Dalam usaha Agni mengadvokasi dirinya, alih-alih mendapatkan hasil yang mendukungnya, ia malah mendapatkan nilai C atas KKN-nya dengan alasan bahwa Agni turut bersalah sebab baik Agni dan pelaku pemerkosaan sama-sama berkontribusi atas kejadian tersebut.
Dalam pemberintaannya menjelaskan bahwa sepanjang tahun, sejak peristiwa tersebut terjadi hingga proses pelaporan, Agni belum mendapatkan rasa aman sebab pihak rektorat belum memberikan respon positif terkait rekomendasi yang diberikan oleh tim investigasi kasus Agni.[1]

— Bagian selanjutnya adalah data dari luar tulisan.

(** What a partition of entries answers: an inode, whose entries and the rest
    have their ids or will have them. *)
Definition partitions (m : M HashingError Inode) (xs : list (string * loc)) W s (j : inode) : Prop :=
  hashing m W s (fun W' i => inode_rep W' i j /\
    (forall kl, kl ∈ xs -> has_key W' kl \/ kl ∈ unhashed i) /\ below n W W').

Section Loop.
Context (part : list (string * loc) -> M HashingError Inode).
Context (cpart : list (string * (NodeKind * EntryHash)) -> option inode) (d : Z).
Context (Hpart : forall W s es xs j, inv W s -> hrel W es xs -> cpart es = Some j ->
  partitions (part xs) xs W s j).

Lemma pointers_loop_yields es xs ixs : forall W s ps, inv W s -> hrel W es xs ->
  content_pointers cpart d es ixs = Some ps ->
  hashing (pointers_loop f part d xs ixs) W s (fun W' ps' =>
    Forall2 (fun p p' => p.1 = p'.1 /\ hashed W' !! p.2 = Some p'.2) ps' ps /\
    (forall kl, kl ∈ xs -> index d kl.1 ∈ ixs -> has_key W' kl) /\ below n W W').
Proof.
  induction ixs as [|i ixs IH]; intros W s ps Hi Hx Hps; cbn in Hps.
  { injection Hps as <-. apply yields_ret; [done|]. repeat split; [done|]. by intros kl _ ?%not_elem_of_nil. }
  destruct (cpart _) as [j|] eqn:Ej; [|done]. cbn in Hps. cbn [pointers_loop].
  eapply yields_bind; [by eapply Hpart, Ej; [|apply hrel_filter]|].
  intros W1 ti s1 He1 (Hr & Hk1 & Hb1) Hi1. apply (hrel_mono _ _ _ _ He1) in Hx as Hx1.
  assert (forall W', W1 ⊑w W' -> Forall (has_key W') (unhashed ti) ->
    forall kl, kl ∈ xs -> index d kl.1 = i -> has_key W' kl) as Hkeys.
  { intros W' He' Hun kl Hkl Hix. destruct (Hk1 kl) as [Hk|Hk].
    - by apply list_elem_of_filter.
    - by eapply has_key_mono.
    - rewrite Forall_forall in Hun. by apply Hun. }
  assert (forall h ps1, inode_hash j = Some h -> content_pointers cpart d es ixs = Some ps1 ->
    hashing (id ← hash_long_inode f ti; ps ← pointers_loop f part d xs ixs; mret ((i, id) :: ps)) W1 s1
      (fun W' ps' => Forall2 (fun p p' => p.1 = p'.1 /\ hashed W' !! p.2 = Some p'.2) ps' ((i, h) :: ps1) /\
        (forall kl, kl ∈ xs -> index d kl.1 ∈ i :: ixs -> has_key W' kl) /\ below n W W')) as Hgo.
  { intros h ps1 Hh Hps1. eapply yields_bind; [by eapply hash_long_inode_yields|].
    intros W2 id s2 He2 ((Hid & _) & Hun & Hb2) Hi2.
    eapply yields_bind; [by eapply (IH W2); [|eapply hrel_mono|]|].
    intros W3 ps' s3 He3 (Hp & Hk3 & Hb3) Hi3. apply yields_ret; [done|]. split.
    { apply Forall2_cons. split; [|done]. split; [done|]. by eapply hashed_mono. }
    split.
    - intros kl Hkl [Hix|Hix]%elem_of_cons; [|auto]. eapply has_key_mono; [exact He3|]. by apply (Hkeys W2).
    - eapply below_trans; [by etrans| |exact Hb3]. by eapply below_trans. }
  destruct j as [|es'|d' ch ps0] eqn:Edj.
  - destruct ti; try done. eapply yields_mono; [by eapply (IH W1)|].
    intros W2 ps' He2 (Hp & Hk2 & Hb2). split; [done|]. split; [|by eapply below_trans].
    intros kl Hkl [Hix|Hix]%elem_of_cons; [|auto]. by apply (Hkeys W2).
  - destruct (content_pointers _ _ _ _) as [ps1|] eqn:Ep; [|done]. injection Hps as <-.
    destruct ti; try done. by apply Hgo.
  - destruct (content_pointers _ _ _ _) as [ps1|] eqn:Ep; [|done]. injection Hps as <-.
    destruct ti; try done. by apply Hgo.
Qed.
End Loop.

Lemma index_in_indices d k : index d k ∈ indices.
Proof.
  assert (0 <= index d k < 32) as Hb by (unfold index; apply Z.mod_pos_bound; lia).
  unfold indices. apply list_elem_of_fmap. exists (Z.to_nat (index d k)). split; [lia|].
  apply elem_of_seq. lia.
Qed.

Lemma partition_yields fu : forall d W s es xs j, inv W s -> hrel W es xs ->
  content_partition fu d es = Some j -> partitions (partition_entries f fu d xs) xs W s j.
Proof.
  induction fu as [|fu IH]; intros d W s es xs j Hi Hx Hj.
  all: destruct es as [|[k e] es], xs as [|[k' a] xs]; try done.
  1,3: injection Hj as <-; apply yields_ret; [done|]; repeat split; by intros kl ?%not_elem_of_nil.
  all: unfold content_partition in Hj; fold content_partition in Hj;
    unfold partition_entries; fold partition_entries;
    rewrite (pairwise_length _ _ _ Hx) in Hj; destruct (_ <=? 32).
  1,3: injection Hj as <-; apply yields_ret; [done|]; (split; [done|]); (split; [|done]); intros kl Hkl; by right.
  - done.
  - destruct (content_pointers _ _ _ _) as [ps|] eqn:Ep; [|done]. injection Hj as <-.
    eapply yields_bind; [eapply pointers_loop_yields; [|done|exact Hx|exact Ep]|].
    { intros W0 s0 es0 xs0 j0 Hi0 Hx0 Hj0. by eapply IH. }
    intros W1 ps' s1 He (Hp & Hk & Hb) Hi1. apply yields_ret; [done|]. split; [done|]. split; [|done].
    intros kl Hkl. left. apply Hk; [done|]. apply index_in_indices.
Qed.

(** *** The hash of a tree *)
Lemma hashed_hrel W l : forall xs es, pairwise (child W) l xs -> hashed_entries pfuel l = Some es ->
  (depths l < n)%nat -> hrel W es xs.
Proof.
  induction l as [|[k c] l IH]; intros [|[k' a] xs] es; cbn; try done.
  { intros _ [= <-] _. done. }
  intros (-> & Hc & Hp) He Hd. destruct (content_hash pfuel c) as [h|] eqn:Ec; [|done]. cbn in He.
  destruct (hashed_entries pfuel l) as [es'|]; [|done]. injection He as <-. split; [done|]. split.
  - exists c. split; [done|]. split; [done|]. split; [done|]. lia.
  - apply IH; [done|done|lia].
Qed.

Lemma hash_tree_yields W s l t h : inv W s -> tree_rep W l t -> (depths l < n)%nat ->
  content_hash pfuel (CDir l) = Some h ->
  hashing (hash_tree f pfuel t) W s (fun W' id => new_hash W h W' id /\
    keyed W' (ETree t) /\ below n W W').
Proof.
  intros Hi Ht Hd Hh. rewrite content_hash_dir in Hh.
  destruct (hashed_entries pfuel l) as [es|] eqn:Ees; [|done]. cbn in Hh.
  pose proof (hashed_hrel W l _ _ Ht Ees Hd) as Hx. unfold dir_hash in Hh. unfold hash_tree.
  rewrite (pairwise_length _ _ _ Hx) in Hh. destruct (256 <? zlen (om_iter t)).
  - destruct (content_partition pfuel 0 es) as [j|] eqn:Ej; [|done]. cbn in Hh.
    eapply yields_bind; [by eapply partition_yields|]. intros W1 i s1 He (Hr & Hk & Hb) Hi1.
    eapply yields_mono; [by eapply hash_long_inode_yields|]. intros W2 id He2 (Hn & Hun & Hb2).
    split; [done|]. split; [|by eapply below_trans]. cbn. apply Forall_forall. intros kl Hkl.
    destruct (Hk kl Hkl) as [Hk'|Hk']; [by eapply (has_key_mono W1)|].
    rewrite Forall_forall in Hun. by apply Hun.
  - injection Hh as <-. unfold hash_short_inode.
    eapply yields_bind; [by eapply entries_yields, Hx; [apply short_formats|]|].
    intros W1 bs s1 He (-> & Hk & Hb) Hi1. eapply yields_mono; [by apply write_new_hash|].
    intros W2 id He2 [Hn Hb2%(below_zero n)]. split; [done|]. split.
    + eapply Forall_impl; [exact Hk|]. intros kl. by apply has_key_mono.
    + by eapply below_trans.
Qed.
End Directory.

(** ** The hash id of a node *)
Section Nodes.
Context `{OrdMapCrate, BincodeCrate, Blake2Crate, Leb128Crate} (pfuel : nat).
Abbreviation inv := (inv pfuel).
Abbreviation hashing m W s P := (yields pfuel full m W s P).

Definition add_id (id : HashId) (c : content) (W : world) : world :=
  mkWorld (nodes W) (nkey W) (nent W) (hashed W) (<[id := c]> (ids W)) (valued W) (commits W) (filed W).

(** A new hash becomes the id of a content. *)
Lemma name_id cov W W0 s id h c : invc pfuel cov W s -> new_hash W0 h W id -> content_hash pfuel c = Some h ->
  W ⊑w add_id id c W /\ invc pfuel cov (add_id id c W) s.
Proof.
  intros Hi (Hh & Hd & Hc & Hv) Hch.
  assert (W ⊑w add_id id c W) as He by (split; try done; by apply insert_subseteq).
  split; [done|]. destruct Hi as [I1 I2 I2' I3 [R1 R2 R3 R4 R5 R6 R7 R8 R9]]. split; try done.
  - intros a c' n Hc' Hn. by apply (node_ok_mono _ W), I3.
  - split; try done; cbn.
    + intros i c' Hi'. apply lookup_insert_Some in Hi' as [[<- <-]|[_ Hi']]; [by exists h|by apply R2].
    + intros i c' Hi' Hv'. apply lookup_insert_Some in Hi' as [[<- <-]|[_ Hi']]; [done|].
      destruct (R3 _ _ Hi' Hv') as (bs & e & Hb & Hde & Hs). exists bs, e. split; [done|]. split; [done|].
      by eapply shape_mono.
    + intros i l Hl. assert (id <> i) as Hne by (intros ->; congruence).
      destruct (R4 _ _ Hl) as (Hi' & Hh' & bs & cm & Hb & Hde & Hr & Hrv). rewrite lookup_insert_ne by done.
      split; [done|]. split; [done|]. exists bs, cm. repeat split; try done.
      exact (ids_mono W (add_id id c W) _ _ He Hr).
    + intros i Hiv. destruct (R5 _ Hiv) as [c' Hc']. exists c'. exact (ids_mono W (add_id id c W) _ _ He Hc').
Qed.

Kasus Agni merupakan salah satu kasus kekerasan seksual dari banyaknya kasus kekerasan yang dialami oleh perempuan. Kekerasan seksual merupakan setiap perbuatan seksual yang dilakukan melalui paksaan atau tanpa persetujuan korban oleh siapapun dan di manapun tanpa memerhatikan hubungan pelaku dengan korban.
[2] Tindak kekerasan seksual sendiri dapat terjadi di berbagai ruang lingkup, baik di ruang privat, ruang publik, hingga dunia maya. Berdasarkan data yang dikumpulkan oleh Komnas Perempuan, selama 12 tahun (2001-2012), sedikitnya terdapat 35 perempuan yang menjadi korban kekerasan setiap harinya.
Pada tahun 2012 sendiri, telah tercatat 4336 kasus kekerasan seksual, di mana 2920 kasus terjadi di ranah publik atau komunitas. Dalam datanya mengungkapkan bahwa setiap 3 jam, setidaknya terdapat 2 perempuan yang mengalami kekerasan seksual.[3]
Dalam merespon fenomena kekerasan seksual di Indonesia, pemerintah sendiri telah membentuk berbagai landasan hukum dan jaminan perlindungan dari tindak kekerasan seksual yang mana salah satunya termuat dalam Kitab Undang-undang Hukum Pidana (KUHP) pada pasal 285, 286, 287, 290, dan 291.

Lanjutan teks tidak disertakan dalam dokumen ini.